• **THE TASK**
Search the records for the string "that". Copy each line where it occurs.

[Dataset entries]
=== Begin Enclosure ===

(** C3, as the code has it.  The statements [process] emits for an element
    are, in this order: the creation statement, one set-attribute statement
    for each attribute name other than [class], the statements of its
    descendants, and the append statement.  The creation arguments are the
    namespace URI (for an SVG element only), the local name, and the string
    that [classList.toString()] gives, which is the [class] attribute as
    written; this string is passed only when it is not empty.  It is the
    class tokens joined by single spaces when the attribute is written that
    way, with every token once. *)
Theorem creation_statement_folds_class
    (el : ElementProps) (childNodes : list Node) (st : CompileState) :
  let varName := fst (makeOrGetVarName (ref el) st) in
  let className := classList_toString el in
  (exists childNodesToAppend st2 st3,
      walkChildNodes process None childNodes None ([], st2)
        = (childNodesToAppend, st3)
      /\ lines st2
         = lines st
           ++ (lit "const " ++ varName ++ lit " = dom." ++ createElementFnName el
               ++ lit "(" ++ serializeArguments (createArgs el) ++ lit ");")
           :: map (fun attr =>
                     setAttributeStatement varName attr
                       (getAttribute (default [] (attributes el)) attr))
                  (attributeNamesToSet el)
      /\ lines (process (Element el childNodes) st)
         = lines st3 ++ appendStatement varName childNodesToAppend)
  /\ createArgs el
     = (if isSvg el then [default [] (namespaceURI el)] else [])
       ++ [localName el]
       ++ (if falsy className then [] else [className])
  /\ Forall (fun attr => attr <> lit "class") (attributeNamesToSet el)
  /\ (forall tokens,
        Forall isToken tokens -> NoDup tokens ->
        className = join (lit " ") tokens ->
        classTokens className = tokens
        /\ createArgs el
           = (if isSvg el then [default [] (namespaceURI el)] else [])
             ++ [localName el]
             ++ match tokens with
                | [] => []
                | _ :: _ => [join (lit " ") tokens]
                end).
Proof.
  intros varName className.
  assert (Hargs : createArgs el
                  = (if isSvg el then [default [] (namespaceURI el)] else [])
                    ++ [localName el]
                    ++ (if falsy className then [] else [className])).
  { unfold createArgs. rewrite isSvg_namespace. fold className.
    unfold effectiveNamespaceURI.
    destruct (isSvg el), (falsy className); reflexivity. }
  split; [| split; [exact Hargs | split]].
  - rewrite process_Element. subst varName.
    pose proof (makeOrGetVarName_lines (ref el) st) as Hlines.
    destruct (makeOrGetVarName (ref el) st) as [varName st1]. cbn [fst snd] in *.
    set (st2 := pushLines _ st1).
    destruct (walkChildNodes process None childNodes None ([], st2))
      as [childNodesToAppend st3] eqn:Hwalk.
    exists childNodesToAppend, st2, st3. repeat split; try assumption.
    subst st2. unfold pushLines. cbn [lines]. now rewrite Hlines.
  - apply attributeNamesToSet_not_class.
  - intros tokens Htokens Hnd Hwritten. split.
    + rewrite Hwritten. now apply classTokens_join.
    + rewrite Hargs, Hwritten. do 2 f_equal.
      destruct tokens as [|t tokens]; [reflexivity |].
      assert (Hne : join (lit " ") (t :: tokens) <> []).
      { apply Forall_cons in Htokens as [[Ht _] _].
        destruct t; [congruence |]. now destruct tokens. }
      apply falsy_false in Hne. now rewrite Hne.
Qed.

=== End Enclosure ===

• **RESPONSE**
    that [classList.toString()] gives, which is the [class] attribute as
    class tokens joined by single spaces when the attribute is written that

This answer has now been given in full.